Вспомним теперь тезисы о либеральной политике Сципиона. Мы уже можем утверждать, что группировка, насаждавшая чрезвычайные почести, не могла быть инициатором демократического реформирования магистратуры. Вглядимся в предполагаемое либеральное окружение Публия Африканского. Обратим внимание на политическую линию его союзников, смутно намеченную в древней традиции. В поколении Сципиона Старшего носители знаменитых демократических имен – Минуции Руфы, Фламиний, Варрон – высказывали полную лояльность авторитету аристократии и сами пользовались привилегиями нобилитета. Цецилии Метеллы, Сервилии и Сципионы Назики считаются столпами аристократической касты II – начала I в. до н. э. Тит Фламинин выступал против Катона и Теренция Куллеона, нападавших на авторитет знати (Plut. Tit. XVIII). Ближайшие «новые» соратники Сципиона – Бебии, Октавии, Лелий-сын вошли впоследствии в круг умеренно консервативного аристократа Эмилия Павла. Лелий-отец так хорошо уживался с нобилями, что его миновала ненависть, преследующая «новичков» (Liv. XXXVII, 1). Ацилий Глабрион и Минуций Терм, «новые» консулы 90-х годов, властвовали в духе своего патрона: первый щедро раздавал солдатам отпуска и награды и подкупал плебс подарками (Liv. XXXVII, 57; MF 66), второй – выпорол и обезглавил десять недостаточно расторопных союзников-фуражиров, представителей почтенных фамилий (MF 58–59). Обе манеры поведения связывались у римлян с представлением о «царском» произволе знати. Единственный демократ из молодых Теренциев Кв. Куллеон, народный трибун 189 г., претор 187 г., оказался на стороне Катона и Петилиев. Ни один из «новых» союзников Публия не выражал специфических, групповых интересов незнатных политиков. Кассола, изучавший сенатские группировки III в., справедливо писал о «новых» лояльных клиентах нобилей как о типичном атрибуте олигархической системы43. Примечательно, что в компании Сципиона мы встречаем по меньшей мере трех известных богачей: Красса Дивеса, Бебия Дивеса и Стертиния. Звероподобный Племиний и жестокий, «закаменевший в пороках» (MF 60) Терм бросают подозрительную тень на кружок сципионовских любимцев и самый образ поэтического героя.

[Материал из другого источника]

Definition validate_bodies (message : MessageSpec) : wres unit :=
  let absent {A} (body : option A) (id : Z) :=
    match body with None => negb (message_has_streamed_property message id) | Some _ => false end in
  let? _ := refuse_if (absent (ms_body_rtf message) 0x1009 && ms_rtf_in_sync message)
              "RTF cannot be marked synchronized when no RTF body is present" in
  let? _ := match ms_native_body message with
            | Some PlainText => refuse_if (absent (ms_body_text message) 0x1000) "native plain-text body is not present"
            | Some Rtf => refuse_if (absent (ms_body_rtf message) 0x1009) "native RTF body is not present"
            | Some Html => refuse_if (absent (ms_body_html message) 0x1013) "native HTML body is not present"
            | None => Ok tt
            end in
  let? _ := if_some (fun body =>
    let? length := unicode_payload_len body in validate_payload_len "plain-text body" length) (ms_body_text message) in
  let? _ := if_some (fun body =>
    let? _ := refuse_if (is_empty body) "HTML body must be non-empty when present" in
    let? _ := refuse_if (negb (is_utf8 body)) "HTML body must be valid UTF-8" in
    validate_payload_len "HTML body" (len body)) (ms_body_html message) in
  let? _ := if_some (fun body =>
    let? length := rtf_container_len (len body) in validate_payload_len "RTF body" length) (ms_body_rtf message) in
  if_some (fun headers =>
    let? _ := refuse_if (is_empty headers) "Internet headers must be non-empty when present" in
    let? length := unicode_payload_len headers in validate_payload_len "Internet headers" length)
    (ms_internet_headers message).

(** ** Attachments *)

Definition optional_unicode (empty name : string) : option (list Z) -> wres unit :=
  if_some (fun s => let? _ := refuse_if (is_empty s) empty in validate_unicode name s).

Definition binary_metadata_attachment (attachment : AttachmentSpec) : bool :=
  match as_content attachment with
  | AC_Binary _ | AC_Spooled _ | AC_Direct _ | AC_Ole _ | AC_DirectOle _ => true
  | AC_Embedded _ | AC_Reference _ => false
  end.

Definition embedded_calendar_exception (attachment : AttachmentSpec) : bool :=
  match as_content attachment with
  | AC_Embedded child => calendar_exception_message_class (ms_message_class child)
  | _ => false
  end.

Definition attachment_ids (attachment : AttachmentSpec) : list Z :=
  map rp_id (as_raw_properties attachment) ++ map sps_id (as_spooled_properties attachment) ++
  map dps_id (as_direct_properties attachment).

Definition validate_attachment_header (message : MessageSpec) (attachment : AttachmentSpec) : wres unit :=
  let? _ := refuse_if (is_empty (as_filename attachment)) "attachment filename must be non-empty" in
  let? _ := validate_unicode "attachment filename" (as_filename attachment) in
  let? _ := optional_unicode "attachment MIME type must be non-empty when present" "attachment MIME type" (as_mime_type attachment) in
  let? _ := optional_unicode "attachment content ID must be non-empty when present" "attachment content ID" (as_content_id attachment) in
  let? _ := optional_unicode "attachment content location must be non-empty when present" "attachment content location"
              (as_content_location attachment) in
  let? _ := refuse_if (embedded_calendar_exception attachment &&
                       (negb (appointment_message_class (ms_message_class message)) ||
                        negb (calendar_exception_attachment_has_linkage attachment)))
              "calendar-exception messages require an appointment parent and linkage properties" in
  let? _ := refuse_if (negb (is_empty (as_raw_properties attachment)) && negb (binary_metadata_attachment attachment) &&
                       (negb (appointment_message_class (ms_message_class message)) ||
                        negb (embedded_calendar_exception attachment)))
              "attachment raw properties require an OLE object or embedded calendar exception" in
  let? _ := too_large_if (MAX_FIDELITY_COLLECTION_ITEMS <? len (as_raw_properties attachment)) "attachment raw-property count" in
  let? _ := too_large_if (MAX_FIDELITY_COLLECTION_ITEMS <? len (as_spooled_properties attachment)) "attachment spooled-property count" in
  let? _ := too_large_if (MAX_FIDELITY_COLLECTION_ITEMS <? len (as_direct_properties attachment)) "attachment direct-property count" in
  refuse_if (adjacent_equal (sort_by Z.compare (attachment_ids attachment))) "duplicate attachment raw property identifier".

Можно ли отыскать следы либеральной сципионовской политики ниже уровня «новых людей»? Единственные известные гражданские акты полководца Сципиона – южная колонизация и реформа зрелищных мест. Военные цели колонизации и популярность аграрных триумвиров в избирательных комициях мы уже отмечали. Насколько Сципион болел о нуждах ветеранов – сказать трудно, во всяком случае, он не позаботился о своевременном роспуске 2 тыс. солдат (Liv. XXXII, 3). Через некоторое время обнаружилась непопулярность маленьких военных поселений: из Сипонта и Буксента колонисты разбежались. Видимо, не случайно в 194 г. Домиций Агенобарб выбрал комиссию для основания двух колоний нового типа: многолюдных ветеранских поселений с большими наделами, но с латинским правом гражданства (Liv. XXXIV, 53; XXXV, 9; 40). Большие гражданские колонии стали выводиться только после устранения группировки Сципионов44. Таким образом, сципионовская колонизация представляется мероприятием не слишком демократическим. Что касается выделения сенатских мест на зрелищах, то об элитарном характере этой меры высказались сами ее современники.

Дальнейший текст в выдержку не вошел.